_EXTRACTED DATA_.

(* ===== verification/BundleSet.v ===== *)
(** * Sets of bundles keyed by trust domain

    The four packages x509bundle, jwtbundle, witbundle and spiffebundle each
    have a set.go with the same code for their own Bundle type; this file holds
    that code once, for any type of bundles with an immutable trust domain
    ([HasTrustDomain]: the struct field trustDomain, which no operation assigns
    after construction). The packages' files instantiate it. Every method runs
    under the set's mutex, so a method is one atomic step on [Set_]. *)

From S2P Require Import Prelude Path GoUrl ID.

Class HasTrustDomain (B : Type) := trustDomain_of : B → TrustDomain.

(** The map field; the mutex only makes the methods atomic. *)
Record Set_ (B : Type) : Type := mkSet { bundles : gmap TrustDomain B }.
Arguments mkSet {B} bundles.
Arguments bundles {B} s.

Section set_defs.
Context {B : Type} {HB : HasTrustDomain B}.
Implicit Types (s : Set_ B) (td : TrustDomain).

(** bundlesMap[b.trustDomain] = b unless b is nil. *)
Definition put_bundle (m : gmap TrustDomain B) (b : option B) : gmap TrustDomain B :=
  match b with
  | Some b => <[trustDomain_of b := b]> m
  | None => m
  end.

Definition NewSet (bs : list (option B)) : Set_ B := mkSet (foldl put_bundle ∅ bs).

Definition Set_Add s (bundle : option B) : Set_ B := mkSet (put_bundle (bundles s) bundle).

Definition Set_Remove s td : Set_ B := mkSet (delete td (bundles s)).

Definition Set_Has s td : bool := bool_decide (is_Some (bundles s !! td)).

Definition Set_Get s td : option B * bool :=
  match bundles s !! td with Some b => (Some b, true) | None => (None, false) end.

Definition Set_Len s : nat := size (bundles s).

(** sort.Slice with less(a, b) = a.TrustDomain().Compare(b.TrustDomain()) < 0:
    [b] may follow [a] unless less(b, a). *)
Definition bundle_less (a b : B) : bool := (Compare (trustDomain_of a) (trustDomain_of b) <? 0)%Z.
Definition may_precede (a b : B) : Prop := bundle_less b a = false.

#[export] Instance may_precede_dec : RelDecision may_precede.
Proof. intros a b. unfold may_precede. apply _. Defined.

Definition sort_bundles (out : list B) : list B := merge_sort may_precede out.

(** [order]: the order in which the range loop visits the map. *)
Definition Set_Bundles_in (order : list (TrustDomain * B)) : list B :=
  sort_bundles (foldl (λ out kv, out ++ [kv.2]) [] order).

Definition Set_Bundles s : list B := Set_Bundles_in (map_to_list (bundles s)).

(** The lookup of the Get...ForTrustDomain methods; [msg] is the format of the
    error and [wrap] the package's error wrapper. *)
Definition Set_lookup (wrap : error → error) (msg : string) s td : res B :=
  match bundles s !! td with
  | None => Err (wrap (fmt_Errorf msg [Arg_s (TrustDomain_String td)]))
  | Some bundle => Ok bundle
  end.

(** The invariant: every bundle is filed under its own trust domain. *)
Definition set_wf s : Prop := map_Forall (λ td b, trustDomain_of b = td) (bundles s).
End set_defs.

(** The operations that change a set, as steps. *)
Inductive set_op (B : Type) : Type :=
  | Op_Add (b : option B)
  | Op_Remove (td : TrustDomain).
Arguments Op_Add {B} b.
Arguments Op_Remove {B} td.

Definition set_step `{HasTrustDomain B} (s : Set_ B) (o : set_op B) : Set_ B :=
  match o with
  | Op_Add b => Set_Add s b
  | Op_Remove td => Set_Remove s td
  end.

Section set_lemmas.
Context {B : Type} {HB : HasTrustDomain B}.
Implicit Types (s : Set_ B) (td : TrustDomain).

Lemma put_bundle_wf (m : gmap TrustDomain B) b :
  set_wf (mkSet m) → set_wf (mkSet (put_bundle m b)).
Proof.
  destruct b as [b|]; [|done]. intros Hm. by apply map_Forall_insert_2.
Qed.

Lemma NewSet_wf bs : set_wf (NewSet bs).
Proof.
  unfold NewSet. assert (set_wf (mkSet (∅ : gmap TrustDomain B))) as H0 by apply map_Forall_empty.
  revert H0. generalize (∅ : gmap TrustDomain B).
  induction bs as [|b bs IH]; intros m Hm; simpl; [done|]. by apply IH, put_bundle_wf.
Qed.

Lemma Set_Add_wf s b : set_wf s → set_wf (Set_Add s b).
Proof. destruct s. apply put_bundle_wf. Qed.

Lemma Set_Remove_wf s td : set_wf s → set_wf (Set_Remove s td).
Proof. intros Hs. by apply map_Forall_delete. Qed.

Lemma set_steps_wf s ops : set_wf s → set_wf (foldl set_step s ops).
Proof.
  revert s; induction ops as [|[b|td] ops IH]; intros s Hs; simpl; [done| |];
    auto using Set_Add_wf, Set_Remove_wf.
Qed.

(** The last non-nil bundle of the trust domain is the one kept. *)
Lemma foldl_put_lookup bs (m : gmap TrustDomain B) td :
  foldl put_bundle m bs !! td =
  match last (filter (λ b, trustDomain_of b = td) (omap id bs)) with
  | Some b => Some b
  | None => m !! td
  end.
Proof.
  revert m; induction bs as [|[b|] bs IH]; intros m; simpl; [done| |apply IH].
  rewrite IH, filter_cons. case_decide as Hb.
  - rewrite last_cons, Hb, lookup_insert_eq. by destruct (last _).
  - rewrite lookup_insert_ne by done. done.
Qed.

Lemma omap_Some (bs : list B) : omap id (Some <$> bs) = bs.
Proof. induction bs as [|b bs IH]; [done|]. cbn. f_equal. exact IH. Qed.

Lemma NewSet_lookup_last (bs : list B) td :
  bundles (NewSet (Some <$> bs)) !! td = last (filter (λ b, trustDomain_of b = td) bs).
Proof.
  unfold NewSet; cbn [bundles]. rewrite foldl_put_lookup, lookup_empty.
  replace (omap id (Some <$> bs)) with bs by (symmetry; apply omap_Some). by destruct (last _).
Qed.

(** Without two bundles of one trust domain, all are in the set. *)
Lemma NewSet_lookup_NoDup (bs : list B) td b :
  NoDup (trustDomain_of <$> bs) →
  bundles (NewSet (Some <$> bs)) !! td = Some b ↔ b ∈ bs ∧ trustDomain_of b = td.
Proof.
  intros Hnd. rewrite NewSet_lookup_last. induction bs as [|b' bs IH]; simpl.
  { split; [done|]. by intros [?%not_elem_of_nil _]. }
  apply NoDup_cons in Hnd as [Hn Hnd]. specialize (IH Hnd). rewrite filter_cons, elem_of_cons.
  case_decide as Hb; [|rewrite IH; naive_solver].
  assert (filter (λ b, trustDomain_of b = td) bs = []) as E.
  { destruct (filter _ bs) as [|b1 l] eqn:E; [done|]. destruct Hn.
    assert (b1 ∈ filter (λ b, trustDomain_of b = td) bs) as [H1 H2]%list_elem_of_filter by (rewrite E; by left).
    rewrite Hb, <- H1. by apply list_elem_of_fmap_2. }
  rewrite E; simpl. split; [naive_solver|]. intros [[->|Hin] Htd]; [done|].
  destruct Hn. rewrite Hb, <- Htd. by apply list_elem_of_fmap_2.
Qed.

Lemma NewSet_perm (bs bs' : list B) :
  NoDup (trustDomain_of <$> bs) → bs ≡ₚ bs' → NewSet (Some <$> bs) = NewSet (Some <$> bs').
Proof.
  intros Hnd Hp. assert (NoDup (trustDomain_of <$> bs')) as Hnd' by by rewrite <- Hp.
  assert (bundles (NewSet (Some <$> bs)) = bundles (NewSet (Some <$> bs'))) as E.
  { apply map_eq. intros td. apply option_eq. intros b. rewrite !NewSet_lookup_NoDup by done. by rewrite Hp. }
  unfold NewSet in *. simpl in E. by rewrite E.
Qed.

Lemma Set_Get_Has s td : Set_Get s td = (bundles s !! td, Set_Has s td).
Proof.
  unfold Set_Get, Set_Has. destruct (bundles s !! td); [by rewrite bool_decide_true|].
  rewrite bool_decide_false; [done|]. by intros [? ?].
Qed.

Lemma Set_lookup_Ok wrap msg s td b :
  Set_lookup wrap msg s td = Ok b ↔ bundles s !! td = Some b.
Proof. unfold Set_lookup. destruct (bundles s !! td); naive_solver. Qed.

Lemma Set_lookup_td wrap msg s td b :
  set_wf s → Set_lookup wrap msg s td = Ok b → trustDomain_of b = td.
Proof. intros Hs Hb%Set_lookup_Ok. by apply Hs in Hb. Qed.

#[export] Instance may_precede_total : Total may_precede.
Proof.
  intros a b. unfold may_precede, bundle_less. rewrite !Z.ltb_ge.
  rewrite (Compare_antisym (trustDomain_of a)). lia.
Qed.

#[export] Instance may_precede_trans : Transitive may_precede.
Proof.
  intros a b c. unfold may_precede, bundle_less. rewrite !Z.ltb_ge. intros Hab Hbc.
  destruct (Z.lt_ge_cases (Compare (trustDomain_of c) (trustDomain_of a)) 0) as [Hlt|]; [|done].
  exfalso. destruct (decide (trustDomain_of b = trustDomain_of a)) as [E|Hne].
  - rewrite <- E in Hlt. lia.
  - assert (Compare (trustDomain_of a) (trustDomain_of b) < 0)%Z as Hab'.
    { rewrite Compare_antisym. assert (Compare (trustDomain_of b) (trustDomain_of a) ≠ 0)%Z; [|lia].
      by rewrite Compare_eq. }
    pose proof (Compare_lt_trans _ _ _ Hlt Hab'). lia.
Qed.

Lemma may_precede_antisym a b :
  may_precede a b → may_precede b a → trustDomain_of a = trustDomain_of b.
Proof.
  unfold may_precede, bundle_less. rewrite !Z.ltb_ge, (Compare_antisym (trustDomain_of a)).
  intros. apply Compare_eq. lia.
Qed.

Lemma Set_Bundles_perm s order :
  range_of (bundles s) order → Set_Bundles_in order ≡ₚ order.*2.
Proof.
  intros Ho. unfold Set_Bundles_in, sort_bundles. rewrite merge_sort_Permutation.
  by rewrite (foldl_snoc_fmap snd order []).
Qed.

Lemma Set_Bundles_in_elem s order b :
  set_wf s → range_of (bundles s) order →
  b ∈ Set_Bundles_in order ↔ bundles s !! trustDomain_of b = Some b.
Proof.
  intros Hs Ho. rewrite Set_Bundles_perm by done. rewrite list_elem_of_fmap. split.
  - intros ([td b'] & -> & Hin). simpl. rewrite (range_of_lookup (bundles s)) in Hin by done.
    by rewrite (Hs _ _ Hin).
  - intros Hb. exists (trustDomain_of b, b). split; [done|].
    by apply (range_of_lookup (bundles s)).
Qed.

(** The trust domains in the result: each key once. *)
Lemma Set_Bundles_keys s order :
  set_wf s → range_of (bundles s) order → trustDomain_of <$> order.*2 = order.*1.
Proof.
  intros Hs Ho. assert (Forall (λ kv, bundles s !! kv.1 = Some kv.2) order) as Hall.
  { apply Forall_forall. intros [td b] Hin. by apply (range_of_lookup (bundles s)) in Hin. }
  clear Ho. induction Hall as [|[td b] order Hb Hall IH]; [done|].
  rewrite !fmap_cons. f_equal; [exact (Hs _ _ Hb)|exact IH].
Qed.

Lemma Set_Bundles_sorted order : StronglySorted may_precede (Set_Bundles_in order).
Proof. apply StronglySorted_merge_sort; apply _. Qed.

Lemma Set_Bundles_NoDup s order :
  set_wf s → range_of (bundles s) order → NoDup (trustDomain_of <$> Set_Bundles_in order).
Proof.
  intros Hs Ho. rewrite (Set_Bundles_perm s order Ho), (Set_Bundles_keys s order Hs Ho).
  by eapply range_of_NoDup.
Qed.

Lemma Set_Bundles_any_order s order :
  set_wf s → range_of (bundles s) order → Set_Bundles_in order = Set_Bundles s.
Proof.
  intros Hs Ho. apply (StronglySorted_unique_strong may_precede).
  - intros a b Ha Hb Hab Hba.
    apply (Set_Bundles_in_elem s) in Ha, Hb; auto using range_of_map_to_list.
    pose proof (may_precede_antisym _ _ Hab Hba) as E. rewrite E in Ha. congruence.
  - apply Set_Bundles_sorted.
  - apply Set_Bundles_sorted.
  - unfold Set_Bundles. rewrite !(Set_Bundles_perm s) by auto using range_of_map_to_list. by rewrite Ho.
Qed.
End set_lemmas.
#[export] Hint Resolve NewSet_wf Set_Add_wf Set_Remove_wf set_steps_wf : go.

Section set_properties.
Context {B : Type} {HB : HasTrustDomain B}.

(** Sets built by the API: after NewSet and any sequence of Add and
    Remove, every bundle is filed under its own trust domain; Get and Has agree;
    Add replaces exactly the entry of the bundle's trust domain (and a nil
    bundle changes nothing), Remove deletes exactly one entry. *)
Theorem Set_lookup_spec (bs : list (option B)) (ops : list (set_op B)) :
  let s := foldl set_step (NewSet bs) ops in
  set_wf s ∧
  (∀ td, Set_Get (NewSet bs) td =
     let kept := last (filter (λ b, trustDomain_of b = td) (omap id bs)) in
     (kept, bool_decide (is_Some kept))) ∧
  (∀ td, Set_Has s td = (Set_Get s td).2) ∧
  (∀ b td, Set_Get (Set_Add s (Some b)) td =
     if decide (td = trustDomain_of b) then (Some b, true) else Set_Get s td) ∧
  Set_Add s None = s ∧
  (∀ td td', Set_Get (Set_Remove s td') td =
     if decide (td = td') then (None, false) else Set_Get s td).
Proof.
  intros s. repeat split.
  - by eauto with go.
  - intros td. rewrite Set_Get_Has. unfold Set_Has, NewSet; simpl.
    rewrite foldl_put_lookup, lookup_empty. by destruct (last _).
  - intros td. by rewrite Set_Get_Has.
  - intros b td. unfold Set_Get; simpl. case_decide; subst;
      [by rewrite lookup_insert_eq|by rewrite lookup_insert_ne].
  - unfold Set_Add. by destruct s.
  - intros td td'. unfold Set_Get; simpl. case_decide; subst;
      [by rewrite lookup_delete_eq|by rewrite lookup_delete_ne].
Qed.

(** Bundles lists every bundle of the set exactly once, sorted by trust
    domain, and the result is the same whatever order the map is iterated in. *)
Theorem Set_Bundles_spec (s : Set_ B) order :
  set_wf s → range_of (bundles s) order →
  Set_Bundles_in order = Set_Bundles s ∧
  length (Set_Bundles s) = Set_Len s ∧
  (∀ b, b ∈ Set_Bundles s ↔ Set_Get s (trustDomain_of b) = (Some b, true)) ∧
  StronglySorted (λ a b, Compare (trustDomain_of a) (trustDomain_of b) < 0)%Z (Set_Bundles s).
Proof.
  intros Hs Ho. pose proof (range_of_map_to_list (bundles s)) as Hm. repeat split.
  - by apply Set_Bundles_any_order.
  - unfold Set_Bundles. rewrite (Set_Bundles_perm s), length_fmap by done.
    apply length_map_to_list.
  - intros Hb%(Set_Bundles_in_elem s); [|done..]. unfold Set_Get. by rewrite Hb.
  - unfold Set_Get. intros Hb. apply (Set_Bundles_in_elem s); [done..|].
    by destruct (bundles s !! trustDomain_of b); simplify_eq.
  - pose proof (Set_Bundles_sorted (map_to_list (bundles s))) as Hss.
    pose proof (Set_Bundles_NoDup s _ Hs Hm) as Hnd. fold (Set_Bundles s) in *.
    induction Hss as [|b l Hl IH Hb]; [constructor|]. apply NoDup_cons in Hnd as [Hn Hnd].
    constructor; [by apply IH|]. rewrite Forall_forall in Hb |- *.
    intros b' Hin. pose proof (Hb _ Hin) as Hle. unfold may_precede, bundle_less in Hle. rewrite Z.ltb_ge, Compare_antisym in Hle.
    assert (Compare (trustDomain_of b) (trustDomain_of b') ≠ 0)%Z; [|lia].
    rewrite Compare_eq. intros E. apply Hn. rewrite E. by apply list_elem_of_fmap_2.
Qed.
End set_properties.

(** A type of bundles for the witness: a trust domain and a version. *)
Record sample_bundle := mkSampleBundle { sample_td : TrustDomain; sample_version : nat }.
#[export] Instance sample_bundle_td : HasTrustDomain sample_bundle := sample_td.

Definition sample_set : Set_ sample_bundle :=
  NewSet [Some (mkSampleBundle (mkTrustDomain "b.test") 1); None;
          Some (mkSampleBundle (mkTrustDomain "a.test") 2);
          Some (mkSampleBundle (mkTrustDomain "b.test") 3)].

Lemma Set_Bundles_spec_witness :
  sample_version <$> Set_Bundles sample_set = [2; 3] ∧
  length (Set_Bundles sample_set) = Set_Len sample_set.
Proof.
  split; [by vm_compute|].
  apply (Set_Bundles_spec sample_set (map_to_list (bundles sample_set))).
  - apply NewSet_wf.
  - apply range_of_map_to_list.
Defined.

_TASK DESCRIPTION_.
Show me each line of the listing above with "that" in it.

_EXERCISE OUTPUT_.
    that code once, for any type of bundles with an immutable trust domain
(** The operations that change a set, as steps. *)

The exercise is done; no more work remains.